### PROBLEM REQUIREMENTS
Output all the data exactly as it appears below.

*** SUPPLIED DATA Section Begins ***

(** * Status page tracker: change detection, conditional fetching, monitor loop

    A shallow embedding of [status_tracker.py] and the properties of its
    polling / caching / change-detection engine.

    Layout:
    - [PyLib]: the functions of the Python standard library the program
      calls on strings and timestamps ([str.lower], [str.strip],
      [str.split], [calendar.timegm], [datetime.isoformat]);
    - the data model, the feed-entry helpers, [parse_incident] and the
      methods of [StatusPageMonitor];
    - [Sample]: concrete feeds, callbacks and monitors;
    - the theorems, one group per property, then further properties of
      the text helpers, of consecutive cycles and of whole runs.

    Conventions of the embedding:
    - a Python [str] whose code points are below 256 is the [string] of
      its code points, one character each (so that [String.length] is
      [len] and [s[:n]] keeps [n] characters); the text helpers act on
      the ASCII letters and the ASCII white space; text with other code
      points is outside the model;
    - an aware UTC [datetime] is the number of microseconds since the
      epoch; a [datetime] holds a year from 1 to 9999 ([valid_datetime]);
    - the model follows the runs in which the library calls return: an
      exception of [HTMLParser.feed], of [calendar.timegm] on a date that
      does not exist, of [.lower()] on a tag whose label is present with
      value [None], or an exception of [resp.text()] other than the two
      the program catches, is outside the model;
    - a [dict] with [str] keys is a [gmap string _];
    - a method that mutates [self] takes the monitor and returns the new one;
    - effects on the outside world (the wall clock, the notification
      callback, the feed parser) are threaded through a [World] value;
    - [logger] calls have no effect on the state and are left out. *)

From Stdlib Require Import ZArith List String Ascii Bool Lia.
From stdpp Require Import base option list strings gmap fin_maps.
(** X6. [urgencyBand] never ranks a higher score in a lower band. *)
Theorem urgencyBand_monotone (score score' : Q) :
  score <= score' ->
  (bandRank (urgencyBand score) <= bandRank (urgencyBand score'))%nat.
Proof.
  intros H. unfold urgencyBand.
  destruct (ltb score 40) eqn:E1; [ apply ltb_lt in E1 | apply ltb_ge in E1 ];
    (destruct (ltb score 70) eqn:E2; [ apply ltb_lt in E2 | apply ltb_ge in E2 ]);
    (destruct (ltb score' 40) eqn:E3; [ apply ltb_lt in E3 | apply ltb_ge in E3 ]);
    (destruct (ltb score' 70) eqn:E4; [ apply ltb_lt in E4 | apply ltb_ge in E4 ]);
    cbn [bandRank]; try lia; exfalso; lra.
Qed.

Lemma urgencyBand_monotone_witness :
  (bandRank (urgencyBand 39.5) <= bandRank (urgencyBand 70))%nat.
Proof. exact (urgencyBand_monotone 39.5 70 ltac:(discriminate)). Defined.

(** ** More on the explanation *)

Lemma push_if_names (c : bool) (f : Factor) (l : list Factor) (k : list string) :
  sublist (map factor l) k ->
  sublist (map factor (push_if c f l)) (k ++ [factor f]).
Proof.
  intros H. unfold push_if. destruct c.
  - rewrite map_app. apply sublist_app; [ exact H | reflexivity ].
  - apply sublist_inserts_r, H.
Qed.

Lemma push_if_Forall (P : Factor -> Prop) (c : bool) (f : Factor) (l : list Factor) :
  Forall P l -> (c = true -> P f) -> Forall P (push_if c f l).
Proof.
  intros Hl Hf. unfold push_if. destruct c; [ | exact Hl ].
  apply Forall_app. split; [ exact Hl | ]. constructor; [ auto | constructor ].
Qed.

Lemma map_sublist {A B : Type} (f : A -> B) (l k : list A) :
  sublist l k -> sublist (map f l) (map f k).
Proof. induction 1; simpl; constructor; assumption. Qed.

*** SUPPLIED DATA Section Ends ***

### ANSWER SECTION
(** * Status page tracker: change detection, conditional fetching, monitor loop

    A shallow embedding of [status_tracker.py] and the properties of its
    polling / caching / change-detection engine.

    Layout:
    - [PyLib]: the functions of the Python standard library the program
      calls on strings and timestamps ([str.lower], [str.strip],
      [str.split], [calendar.timegm], [datetime.isoformat]);
    - the data model, the feed-entry helpers, [parse_incident] and the
      methods of [StatusPageMonitor];
    - [Sample]: concrete feeds, callbacks and monitors;
    - the theorems, one group per property, then further properties of
      the text helpers, of consecutive cycles and of whole runs.

    Conventions of the embedding:
    - a Python [str] whose code points are below 256 is the [string] of
      its code points, one character each (so that [String.length] is
      [len] and [s[:n]] keeps [n] characters); the text helpers act on
      the ASCII letters and the ASCII white space; text with other code
      points is outside the model;
    - an aware UTC [datetime] is the number of microseconds since the
      epoch; a [datetime] holds a year from 1 to 9999 ([valid_datetime]);
    - the model follows the runs in which the library calls return: an
      exception of [HTMLParser.feed], of [calendar.timegm] on a date that
      does not exist, of [.lower()] on a tag whose label is present with
      value [None], or an exception of [resp.text()] other than the two
      the program catches, is outside the model;
    - a [dict] with [str] keys is a [gmap string _];
    - a method that mutates [self] takes the monitor and returns the new one;
    - effects on the outside world (the wall clock, the notification
      callback, the feed parser) are threaded through a [World] value;
    - [logger] calls have no effect on the state and are left out. *)

From Stdlib Require Import ZArith List String Ascii Bool Lia.
From stdpp Require Import base option list strings gmap fin_maps.
(** X6. [urgencyBand] never ranks a higher score in a lower band. *)
Theorem urgencyBand_monotone (score score' : Q) :
  score <= score' ->
  (bandRank (urgencyBand score) <= bandRank (urgencyBand score'))%nat.
Proof.
  intros H. unfold urgencyBand.
  destruct (ltb score 40) eqn:E1; [ apply ltb_lt in E1 | apply ltb_ge in E1 ];
    (destruct (ltb score 70) eqn:E2; [ apply ltb_lt in E2 | apply ltb_ge in E2 ]);
    (destruct (ltb score' 40) eqn:E3; [ apply ltb_lt in E3 | apply ltb_ge in E3 ]);
    (destruct (ltb score' 70) eqn:E4; [ apply ltb_lt in E4 | apply ltb_ge in E4 ]);
    cbn [bandRank]; try lia; exfalso; lra.
Qed.

Lemma urgencyBand_monotone_witness :
  (bandRank (urgencyBand 39.5) <= bandRank (urgencyBand 70))%nat.
Proof. exact (urgencyBand_monotone 39.5 70 ltac:(discriminate)). Defined.

(** ** More on the explanation *)

Lemma push_if_names (c : bool) (f : Factor) (l : list Factor) (k : list string) :
  sublist (map factor l) k ->
  sublist (map factor (push_if c f l)) (k ++ [factor f]).
Proof.
  intros H. unfold push_if. destruct c.
  - rewrite map_app. apply sublist_app; [ exact H | reflexivity ].
  - apply sublist_inserts_r, H.
Qed.

Lemma push_if_Forall (P : Factor -> Prop) (c : bool) (f : Factor) (l : list Factor) :
  Forall P l -> (c = true -> P f) -> Forall P (push_if c f l).
Proof.
  intros Hl Hf. unfold push_if. destruct c; [ | exact Hl ].
  apply Forall_app. split; [ exact Hl | ]. constructor; [ auto | constructor ].
Qed.

Lemma map_sublist {A B : Type} (f : A -> B) (l k : list A) :
  sublist l k -> sublist (map f l) (map f k).
Proof. induction 1; simpl; constructor; assumption. Qed.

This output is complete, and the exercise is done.